Der Bio-Hof Ziegelau der Familie Danner liegt im Mostviertel, oberhalb von Hollenstein an der Ybbs. Der spezialisierte Baby- und Kinderbauernhof bietet neben einem Doppelzimmer zwei Ferienwohnungen für 1–4 bzw. 1–6 Personen. Preis pro Woche: 336 Euro für die kleinere Wohnung, 434 Euro für die größere.
Wer will, kann für 5 Euro pro Tag und Person Frühstück dazubuchen. Kinder zahlen 3,50 Euro pro Tag dafür. Im Preis dabei: Bauernhofquiz, Ponyreiten und Traktorfahrt für die Kinder, Mithilfe im Stall, Grillabend am Lagerfeuer.

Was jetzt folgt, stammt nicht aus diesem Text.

(** C23: a first save is crash-safe.  From a store with neither file of this
    signer and no regular file in the place of one of its directories,
    whatever primitive of the save fails (or the process dies there), the
    store afterwards reads as no generation, as the whole new generation, or
    as the explicit partial-state error: never as a wrong or torn one. *)
Theorem first_save_crash_safe nonce meta shard w r w' d :
  sealer_ok (sealer st) ->
  signer_dir st (signer_id meta) = Ok d ->
  content (fs w) (meta_path d) = None -> content (fs w) (shard_path d) = None ->
  blocked (fs w) [] (meta_path d) = false ->
  save_shard st nonce meta shard w = (r, w') ->
  fst (load_active st (signer_id meta) (no_faults w')) ∈
    [Ok None; Err (PartialState (public_key meta)); Ok (Some (public_key meta))].
Proof.
  intros Hsl Hd Hm0 Hs0 Hbl Hsave.
  destruct (save_shard_effect _ _ _ _ _ _ _ Hd Hsave) as (Hg & Hcase & _). cbv zeta in Hcase.
  rewrite (load_active_quiet _ _ _ Hd), (load_metadata_quiet _ _ _ Hd), (load_shard_quiet _ _ _ Hd).
  assert (blocked (fs w') [] (meta_path d) = false) as Hbl'
    by (eapply grown_unblocked; [intros; by apply Hg, save_files_dirs|done]).
  unfold absent_as, shard_path. rewrite (blocked_sibling _ _ SHARD_FILE METADATA_FILE).
  fold (meta_path d) (shard_path d). rewrite Hbl'. cbn [fst]. rewrite Hm0, Hs0 in Hcase.
  destruct Hcase as [[[Hm|Hm] Hs]|(Hm & c & Hc & Hs)]; rewrite Hm, ?Hs, ?json_roundtrip; cbn [ok_or].
  - by left.
  - right. by left.
  - rewrite (Hsl _ _ _ Hc). right. right. by left.
Qed.

(** C16: replacing a generation (a refresh) is crash-safe.  If the store holds
    a shard of the same public key, then after a save that failed anywhere it
    still reports that key as active, and its shard file reads as the old
    shard or the new one, whole. *)
Theorem resave_crash_safe nonce n0 meta shard old w r w' d c0 :
  sealer_ok (sealer st) ->
  signer_dir st (signer_id meta) = Ok d ->
  content (fs w) (meta_path d) = Some (Some (to_json meta)) ->
  seal_op (sealer st) n0 old = Ok c0 -> content (fs w) (shard_path d) = Some (Some c0) ->
  save_shard st nonce meta shard w = (r, w') ->
  fst (load_active st (signer_id meta) (no_faults w')) = Ok (Some (public_key meta)) /\
  (fst (load_shard st (signer_id meta) (no_faults w')) = Ok old \/
   fst (load_shard st (signer_id meta) (no_faults w')) = Ok shard).
Proof.
  intros Hsl Hd Hm0 Hc0 Hs0 Hsave.
  destruct (save_shard_effect _ _ _ _ _ _ _ Hd Hsave) as (_ & Hcase & _). cbv zeta in Hcase.
  rewrite (load_active_quiet _ _ _ Hd), (load_metadata_quiet _ _ _ Hd), (load_shard_quiet _ _ _ Hd).
  cbn [fst]. rewrite Hm0, Hs0 in Hcase.
  assert (content (fs w') (meta_path d) = Some (Some (to_json meta)) /\
          (content (fs w') (shard_path d) = Some (Some c0) \/
           exists c, seal_op (sealer st) nonce shard = Ok c /\
                     content (fs w') (shard_path d) = Some (Some c))) as [-> Hs] by naive_solver.
  rewrite json_roundtrip. cbn [ok_or].
  destruct Hs as [->|(c & Hc & ->)]; rewrite ?(Hsl _ _ _ Hc0), ?(Hsl _ _ _ Hc); auto.
Qed.
End SaveSpec.

(** ** The temporary file carries the final mode before it becomes visible *)
Lemma fs_set_mode_node p m b m0 w r w' :
  fs w !! p = Some (File b m0) -> fs_set_mode p m w = (r, w') ->
  r = Ok tt -> fs w' !! p = Some (File b m).
Proof.
  unfold fs_set_mode. intros Hp H ->. io_cases; rewrite ?Epop, ?Hp in *; simplify_eq.
  by rewrite lookup_insert_eq.
Qed.

Lemma fs_rename_node a b w r w' :
  a <> b -> fs_rename a b w = (r, w') ->
  fs w' !! b = fs w !! b \/ fs w' !! b = fs w !! a.
Proof.
  intros Hab. unfold fs_rename. intros H. io_cases; rewrite ?Epop in *; auto;
    right; rewrite lookup_insert_eq; by simplify_option_eq.
Qed.

Lemma fs_other_node q p w r w' :
  q <> p -> (exists m, fs_set_mode p m w = (r, w')) \/ (exists b, fs_write p b w = (r, w')) ->
  fs w' !! q = fs w !! q.
Proof.
  intros Hq [[m H]|[b H]]; [unfold fs_set_mode in H|unfold fs_write in H]; io_cases;
    rewrite ?put_file_ne, ?lookup_insert_ne by done; by rewrite ?Epop.
Qed.

Lemma fs_rename_other q a b w r w' :
  q <> a -> q <> b -> fs_rename a b w = (r, w') -> fs w' !! q = fs w !! q.
Proof.
  intros Ha Hb H. unfold fs_rename in H. io_cases;
    rewrite ?lookup_insert_ne, ?lookup_delete_ne by done; by rewrite ?Epop.
Qed.

Lemma fs_rename_node_Ok a b w n w' :
  fs_rename a b w = (Ok tt, w') -> fs w !! a = Some n -> fs w' !! b = Some n.
Proof.
  unfold fs_rename. intros H Ha. io_cases; rewrite ?Epop in *; simplify_eq;
    by rewrite lookup_insert_eq.
Qed.

(** The atomic write, node by node: permission bits included. *)
Lemma write_atomic_mode_nodes p b m w r w' :
  tmp_path p <> p -> write_atomic_mode p b m w = (r, w') ->
  (forall q, q <> p -> q <> tmp_path p -> fs w' !! q = fs w !! q) /\
  (fs w' !! p = fs w !! p \/ fs w' !! p = Some (File b m)) /\
  (r = Ok tt -> fs w' !! p = Some (File b m)).
Proof.
  intros Ht. unfold write_atomic_mode, mbnd, set_mode.
  destruct (at_ (fs_write _ _) _ w) as [r1 w1] eqn:H1.
  apply at_inv in H1 as (r1' & H1 & _ & ->).
  assert (forall q, q <> tmp_path p -> fs w1 !! q = fs w !! q) as E1
    by (intros; eapply fs_other_node; eauto).
  destruct r1' as [[]|e]; cbn [map_err]; [|intros [= <- <-]; split_and!; auto; done].
  apply fs_write_spec in H1 as [_ W2]. specialize (W2 eq_refl).
  destruct (fs w1 !! tmp_path p) as [[b0 m0|]|] eqn:Hn; unfold content in W2;
    rewrite Hn in W2; try done. injection W2 as ->.
  destruct (at_ (fs_set_mode _ _) _ w1) as [r2 w2] eqn:H2.
  apply at_inv in H2 as (r2' & H2 & _ & ->).
  assert (forall q, q <> tmp_path p -> fs w2 !! q = fs w !! q) as E2.
  { intros q Hq. rewrite <- E1 by done. eapply fs_other_node; eauto. }
  destruct r2' as [[]|e]; cbn [map_err]; [|intros [= <- <-]; split_and!; auto; done].
  pose proof (fs_set_mode_node _ _ _ _ _ _ _ Hn H2 eq_refl) as Hm.
  intros H3. apply at_inv in H3 as (r3' & H3 & _ & ->). split_and!.
  - intros q Hp Hq. rewrite (fs_rename_other q _ _ _ _ _ Hq Hp H3). by apply E2.
  - apply fs_rename_node in H3 as [->| ->]; [left; auto|right; congruence|done].
  - intros Hok. destruct r3' as [[]|]; [|done]. by apply (fs_rename_node_Ok _ _ _ _ _ H3).
Qed.

(** A secret is never briefly readable: at every point where an atomic
    write can stop, the target is the node it was, or a file with exactly the
    requested permission bits. *)
Theorem write_atomic_mode_private p b m w r w' :
  tmp_path p <> p -> write_atomic_mode p b m w = (r, w') ->
  fs w' !! p = fs w !! p \/ fs w' !! p = Some (File b m).
Proof. intros Ht H. apply (write_atomic_mode_nodes _ _ _ _ _ _ Ht H). Qed.

(** ** A save with no fault and a writable directory succeeds *)
Definition not_dir (f : gmap path node) (p : path) : Prop := forall m, f !! p <> Some (Dir m).

Lemma write_atomic_mode_runs d n b m f :
  parent_is_dir f (d ++ [n]) = true -> parent_is_dir f (tmp_path (d ++ [n])) = true ->
  not_dir f (d ++ [n]) -> not_dir f (tmp_path (d ++ [n])) ->
  tmp_path (d ++ [n]) <> d ++ [n] ->
  exists f', write_atomic_mode (d ++ [n]) b m (World f []) = (Ok tt, World f' []) /\
    (forall q, q <> d ++ [n] -> q <> tmp_path (d ++ [n]) -> f' !! q = f !! q).
Proof.
  intros Hp Htp Hd Htd Hne. set (p := d ++ [n]) in *. set (t := tmp_path p) in *.
  assert (exists m1, put_file f t b !! t = Some (File b m1)) as [m1 Hput].
  { unfold put_file. destruct (f !! t) as [[]|] eqn:E; [|by destruct (Htd mode)|];
      rewrite lookup_insert_eq; eauto. }
  assert (fs_write t b (World f []) = (Ok tt, World (put_file f t b) [])) as E1.
  { unfold fs_write; simpl. rewrite Htp. simpl.
    destruct (f !! t) as [[]|] eqn:E; [done|by destruct (Htd mode)|done]. }
  unfold write_atomic_mode, mbnd, set_mode, at_, mmap_err. fold t.
  rewrite E1. cbn [map_err].
  unfold fs_set_mode at 1; simpl. rewrite Hput. cbn [map_err].
  unfold fs_rename; simpl. rewrite lookup_insert_eq, lookup_insert_ne, put_file_ne by congruence.
  destruct (f !! p) as [[]|] eqn:Ep; [|by destruct (Hd mode)|];
    (eexists; split; [reflexivity|]; intros q Hqp Hqt;
     rewrite lookup_insert_ne, lookup_delete_ne, lookup_insert_ne, put_file_ne by congruence; done).
Qed.

Lemma parent_is_dir_snoc f d n :
  parent_is_dir f (d ++ [n]) = match d with [] => true | _ => match f !! d with Some (Dir _) => true | _ => false end end.
Proof.
  unfold parent_is_dir. rewrite reverse_snoc. destruct d as [|x d]; [done|].
  destruct (reverse (x :: d)) as [|y l] eqn:E.
  - apply (f_equal length) in E. by rewrite length_reverse in E.
  - rewrite <- E, reverse_involutive. done.
Qed.

Lemma mkdirs_is_dir f dn todo f' :
  mkdirs f dn todo = Some f' -> todo <> [] -> exists m, f' !! (dn ++ todo) = Some (Dir m).
Proof.
  revert f dn. induction todo as [|c todo IH]; [done|]. simpl. intros f dn H _.
  destruct todo as [|c' todo].
  - simpl in H. destruct (f !! (dn ++ [c])) as [[]|] eqn:E; simplify_eq; [eauto|].
    rewrite lookup_insert_eq. eauto.
  - replace (dn ++ c :: c' :: todo) with ((dn ++ [c]) ++ c' :: todo) by (by rewrite <- app_assoc).
    destruct (f !! (dn ++ [c])) as [[]|]; [done|eapply IH; eauto..].
Qed.

Lemma mkdirs_above f dn todo f' q :
  (length q <= length dn)%nat -> mkdirs f dn todo = Some f' -> f' !! q = f !! q.
Proof.
  revert f dn. induction todo as [|z todo IH]; simpl; intros f dn Hl Hm; [by simplify_eq|].
  assert (length q <= length (dn ++ [z]))%nat as Hl' by (rewrite length_app; lia).
  destruct (f !! (dn ++ [z])) as [[]|] eqn:E; [done|by apply (IH _ _ Hl' Hm)|].
  rewrite (IH _ _ Hl' Hm). apply lookup_insert_ne. intros <-. rewrite length_app in Hl. simpl in Hl. lia.
Qed.

Lemma mkdirs_dir_at f dn todo f' k :
  mkdirs f dn todo = Some f' -> k <> [] -> k `prefix_of` todo -> exists m, f' !! (dn ++ k) = Some (Dir m).
Proof.
  revert f dn k. induction todo as [|c todo IH]; intros f dn k Hm Hk Hp; [by destruct k, Hp|].
  destruct k as [|x k]; [done|].
  apply prefix_cons_inv_1 in Hp as Hx. apply prefix_cons_inv_2 in Hp. subst x.
  assert (exists f1 m1, f1 !! (dn ++ [c]) = Some (Dir m1) /\ mkdirs f1 (dn ++ [c]) todo = Some f') as (f1 & m1 & H1 & Hm1).
  { simpl in Hm. destruct (f !! (dn ++ [c])) as [[]|] eqn:E; [done|by eauto|].
    eexists _, _. split; [apply lookup_insert_eq|exact Hm]. }
  destruct k as [|y k].
  - exists m1. by rewrite (mkdirs_above _ _ _ _ _ (le_n _) Hm1).
  - replace (dn ++ c :: y :: k) with ((dn ++ [c]) ++ y :: k) by (by rewrite <- app_assoc).
    by eapply IH.
Qed.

Näheres bei Familie Danner, Tel. 00 43/74 45/286, www.tiscover.at.
Weitere Bauernhöfe im Mostviertel im Katalog „Urlaub auf dem Bauernhof in Niederösterreich“, erhältlich unter Tel. 00 43/ 27 58/31 10, www.landurlaub.at.
Im Juli und August ist im Mostviertel auch das Pauschalangebot "Sommer – frisch am Berg" zu buchen, das neben Übernachtung in einem Drei- oder Vier-Sterne-Gasthof (mit Menü-Gutscheinen!) einen Besuch auf dem Bauernhof, Brotbacken in der Erlebniswelt Mendlingtal, eine sagenhafte Traktorfahrt, eine Geschichtenwanderung am Lunzer See und eine Reise mit dem Ötscherland- Express enthält. Preis pro Woche und Familie (2 Erw. und 2 Kinder bis 12 Jahre): ab 658 Euro.
Infos bei Mostviertel Tourismus, Tel. 00 43/74 16/5 21 91, www.mostviertel.info.


Hier können Kinder was erleben: auf Schatzsuche mit Ferraculus in den Wäldern der Eisenstraße, im Naturpark Buchenberg mit Abenteuerspielplatz, Indianerdorf, Riesenhangrutsche, im Tierpark der Stadt Haag.